# YOUR INSTRUCTIONS
Across the entries below, work out how many lines contain "option". Please give the number only.
......
(* ===== verification/StatusApi.v ===== *)
(** * StatusApi: the status page and the wrapper around the router

    [internal/handlers/status.go], the [health] and [versionInfo] handlers, and
    [statusRecorder] and [WrapHTTP] of [internal/observability/metrics.go]. *)

From stdpp Require Import base option list strings gmap sorting.
From Stdlib Require Import ZArith Lia.
From S2P Require Import Prelude GoStrings Env Messaging Storage StorageProps StorageQueries Http MessagesApi PostgresStore.
Local Open Scope Z_scope.

(** ** Handlers *)

(** [version.Version] and [version.Date] *)
Definition Version : string := "1.0.0".
Definition Date : string := "17.06.2026".

Inductive info_body := IStatus (s : string) | IVersion (version date : string).

Definition health : reply info_body := write_ok StatusOK (IStatus "работает").
Definition versionInfo : reply info_body := write_ok StatusOK (IVersion Version Date).

(** [Duration.Round]: to the nearest multiple, halves away from zero, with the
    extreme durations on overflow. *)
Definition Round (d m : Z) : Z :=
  if m <=? 0 then d
  else
    let r := Z.rem d m in
    if d <? 0 then
      let r := - r in
      if r + r <? m then d + r else if wrap64 (d - m + r) <? d then wrap64 (d - m + r) else min_int64
    else if r + r <? m then d - r else if d <? wrap64 (d + m - r) then wrap64 (d + m - r) else max_int64.

(** [statusData]; times and durations are kept as such, the page shows them
    formatted. *)
Record statusData := mkStatus {
  sd_Version : string; sd_BuildDate : string; sd_Uptime : Z; sd_Now : Z; sd_DBOK : bool; sd_DBError : option error;
  sd_Total : Z; sd_BadChecksums : Z; sd_TLSEnabled : bool; sd_AuthEnabled : bool }.

(** The loop that counts. *)
Fixpoint bad_checksums (n : Z) (msgs : list Message) : Z :=
  match msgs with
  | [] => n
  | m :: rest => bad_checksums (if negb (m_ChecksumOK m) then n + 1 else n) rest
  end.

(** [statusPage]: the data the template is executed with. *)
Definition statusPage {W} `{Runtime W, MessageStore W} (e : environ) (startedAt : Z) (authEnabled : bool)
    (r : http_request) : GoM W statusData :=
  t1 ← gets now;
  t2 ← gets now;
  let page := mkStatus Version Date (Round (t1 - startedAt) Second) t2 in
  res ← Service_List (hq_ctx r);
  let tls := negb (bool_decide (e "TLS_CERT_FILE" = "")) in
  mret (match res with
        | (_, Some err) => page false (Some err) 0 0 tls authEnabled
        | (msgs, None) => page true None (Z.of_nat (length msgs)) (bad_checksums 0 msgs) tls authEnabled
        end).

(** ** The wrapper *)

(** What a handler does to the response writer. *)
Inductive wr := WriteHeader (code : Z) | Write (bytes : string).

(** The status the client gets: of the first header written, or 200 when a body
    comes first or nothing does. *)
Definition sent_status (ws : list wr) : Z :=
  match ws with WriteHeader code :: _ => code | _ => StatusOK end.

(** [statusRecorder.WriteHeader]: the status recorded, with 200 at first. *)
Definition record (status : Z) (w : wr) : Z := match w with WriteHeader code => code | Write _ => status end.
Definition recorded (ws : list wr) : Z := foldl record StatusOK ws.

(** [WrapHTTP]: run the handler and report; [pattern] is [r.Pattern]. *)
Definition WrapHTTP {W} `{Runtime W} (method pattern : string) (next : GoM W (list wr)) : GoM W (list wr) :=
  start ← gets now;
  ws ← next;
  let route := if bool_decide (pattern = "") then "other" else pattern in
  t ← gets now;
  _ ← modify (emit (MInc "otus_http_requests_total" [method; route; FormatInt (recorded ws)]));
  _ ← modify (emit (MObserve "otus_http_request_duration_seconds" [method; route] (t - start)));
  mret ws.

(** The writes of a reply made with [writeJSON]. *)
Definition writes_of {B} (encode : body_of B → string) (r : reply B) : list wr :=
  [WriteHeader (rp_status r); Write (encode (rp_body r))].

(** ** Properties *)

Lemma bad_checksums_length n msgs :
  bad_checksums n msgs = n + Z.of_nat (length (filter (λ m, m_ChecksumOK m = false) msgs)).
Proof.
  revert n. induction msgs as [|m msgs IH]; intros n; cbn [bad_checksums]; [cbn; lia|].
  rewrite IH, filter_cons. destruct (m_ChecksumOK m); cbn [negb].
  - rewrite decide_False by done. lia.
  - rewrite decide_True by done. cbn [length]. lia.
Qed.

(** A handler that writes a header before anything else and none after it. *)
Definition header_first (ws : list wr) : Prop :=
  match ws with
  | WriteHeader _ :: rest => Forall (λ w, ∃ b, w = Write b) rest
  | _ => Forall (λ w, ∃ b, w = Write b) ws
  end.

Lemma recorded_writes status ws : Forall (λ w, ∃ b, w = Write b) ws → foldl record status ws = status.
Proof. induction 1 as [|w ws [b ->] _ IH]; [done|apply IH]. Qed.

Lemma recorded_sent ws : header_first ws → recorded ws = sent_status ws.
Proof.
  unfold recorded. destruct ws as [|[code|b] ws]; cbn; [done| |].
  - apply recorded_writes.
  - intros Hws. inversion Hws; subst. by apply recorded_writes.
Qed.

(** A second header is recorded but not sent. *)
Example recorded_not_sent : recorded [WriteHeader 200; WriteHeader 500] = 500 ∧ sent_status [WriteHeader 200; WriteHeader 500] = 200.
Proof. done. Qed.

Lemma Round_second d : 0 <= d <= max_int64 - Second → Z.abs (Round d Second - d) <= 500000000 ∧ Z.rem (Round d Second) Second = 0.
Proof.
  intros Hd. unfold Round, Second, max_int64 in *. change (1000000000 <=? 0) with false. cbn iota.
  replace (d <? 0) with false by lia. rewrite Z.rem_mod_nonneg by lia.
  pose proof (Z.mod_pos_bound d 1000000000 ltac:(lia)) as Hr. pose proof (Z.div_mod d 1000000000 ltac:(lia)) as Hdm.
  set (q := d / 1000000000) in *. set (r := d `mod` 1000000000) in *.
  destruct (r + r <? 1000000000) eqn:Hlt.
  - split; [lia|]. replace (d - r) with (q * 1000000000) by lia. apply Z.rem_mul. lia.
  - rewrite wrap64_id by (unfold in_int64, min_int64, max_int64; lia). replace (d <? d + 1000000000 - r) with true by lia.
    split; [lia|]. replace (d + 1000000000 - r) with ((q + 1) * 1000000000) by lia. apply Z.rem_mul. lia.
Qed.

(** The wrapper does not touch the answer and reports it truly.  For a handler
    that writes its header first and once, as all that answer with [writeJSON] do,
    the answer is the handler's and exactly one request is counted, under the
    route's pattern ("other" without one) and the status the client got. *)
Theorem WrapHTTP_reports `{Runtime W} (method pattern : string) (next : GoM W (list wr)) (ws : list wr) (w w1 : W) :
  next w = Some (ws, w1) → header_first ws →
  let route := if bool_decide (pattern = "") then "other" else pattern in
  WrapHTTP method pattern next w =
    Some (ws, emit (MObserve "otus_http_request_duration_seconds" [method; route] (now w1 - now w))
                (emit (MInc "otus_http_requests_total" [method; route; FormatInt (sent_status ws)]) w1)).
Proof.
  intros Hn Hh route. unfold WrapHTTP. rewrite gom_gets_bind, (gom_bind_run _ _ _ _ _ Hn), gom_gets_bind.
  rewrite !gom_modify_bind. by rewrite recorded_sent.
Qed.

Lemma WrapHTTP_reports_witness :
  WrapHTTP (W := sim) "GET" "" (mret (writes_of (λ _, "{}") health)) sim0 =
    Some (writes_of (λ _, "{}") health,
      emit (MObserve "otus_http_request_duration_seconds" ["GET"; "other"] 0)
        (emit (MInc "otus_http_requests_total" ["GET"; "other"; "200"]) sim0)).
Proof.
  pose proof (WrapHTTP_reports "GET" "" (mret (writes_of (λ _, "{}") health)) (writes_of (λ _, "{}") health) sim0 sim0)
    as Hw. cbv zeta in Hw. rewrite Hw; [vm_compute; reflexivity|reflexivity|]. repeat constructor. by eexists.
Defined.

(** *** The page on the database *)

Lemma bad_rows rows :
  length (filter (λ m, m_ChecksumOK m = false) (scan_rows rows)) =
  length (filter (λ r, mr_hash r ≠ Checksum (mr_text r)) rows).
Proof.
  unfold scan_rows. induction rows as [|r rows IH]; [done|]. rewrite fmap_cons, !filter_cons.
  assert (m_ChecksumOK (scan_message r (checksum_ok r)) = false ↔ mr_hash r ≠ Checksum (mr_text r)) as Hiff.
  { cbn. unfold checksum_ok. by case_bool_decide. }
  destruct (decide (mr_hash r ≠ Checksum (mr_text r))) as [Hr|Hr].
  - rewrite decide_True by (by apply Hiff). cbn [length]. by rewrite IH.
  - rewrite decide_False by (by rewrite Hiff). exact IH.
Qed.

Section Page.
Context `{EventCodec} {W : Type} `{Runtime W}.
Variable targets : list string.
#[local] Instance page_store : MessageStore (W * db) := pg_store targets.

(** The status page counts what is wrong in the database.  On a database that
    answers it shows the number of messages listed and, of those, how many have a
    stored checksum that is not that of their text; on tables that only the
    program wrote it shows none.  It changes nothing. *)
Theorem status_page_counts (e : environ) (startedAt : Z) (auth : bool) (r : http_request) (w : W) (d : db) :
  ∃ page rows, statusPage e startedAt auth r (w, d) = Some (page, (w, d)) ∧
    rows ⊆+ (snd <$> map_to_list (db_messages d)) ∧ length rows = (100 `min` size (db_messages d))%nat ∧
    sd_DBOK page = true ∧ sd_Total page = Z.of_nat (length rows) ∧
    sd_BadChecksums page = Z.of_nat (length (filter (λ r, mr_hash r ≠ Checksum (mr_text r)) rows)) ∧
    (db_inv d → sd_BadChecksums page = 0).
Proof.
  set (rows := take 100 (rows_desc (db_messages d))).
  eexists _, rows. split; [unfold statusPage; cbn; reflexivity|]. fold rows. cbn. fold rows.
  split; [|split; [|split; [done|]]].
  - unfold rows. etrans; [apply sublist_submseteq, sublist_take|]. unfold rows_desc. by rewrite merge_sort_Permutation.
  - unfold rows. by rewrite length_take, rows_desc_length.
  - unfold scan_rows. rewrite length_fmap. split; [done|]. rewrite bad_checksums_length, bad_rows. split; [done|].
    intros Hinv. rewrite list_filter_none; [done|]. apply Forall_forall. intros x Hx.
    apply elem_of_take in Hx as (i & Hx%list_elem_of_lookup_2 & _). apply rows_desc_elem in Hx as [id Hx].
    pose proof (row_scan _ _ _ Hinv Hx) as Hok. unfold checksum_ok in Hok. apply bool_decide_eq_true in Hok. by intros [].
Qed.

End Page.

(** A database with one good row and one that was tampered with. *)
Definition ex_tampered : db :=
  mkDb 2 {[1 := mkRow 1 "hi" (Checksum "hi") None 5; 2 := mkRow 2 "no" "0000" None 6]} ∅.

#[local] Existing Instance utc_codec.
#[local] Instance ex_page_store : MessageStore (sim * db) := pg_store [].

Definition ex_page : option (statusData * (sim * db)) :=
  statusPage (λ _, "") 0 false (mkReq Background "" (λ _, "") (λ _, "") (λ _, "")) (sim0, ex_tampered).

Example status_page_tampered : (λ x, (sd_Total x.1, sd_BadChecksums x.1)) <$> ex_page = Some (2, 1).
Proof. vm_compute. reflexivity. Qed.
......
# REPLY
3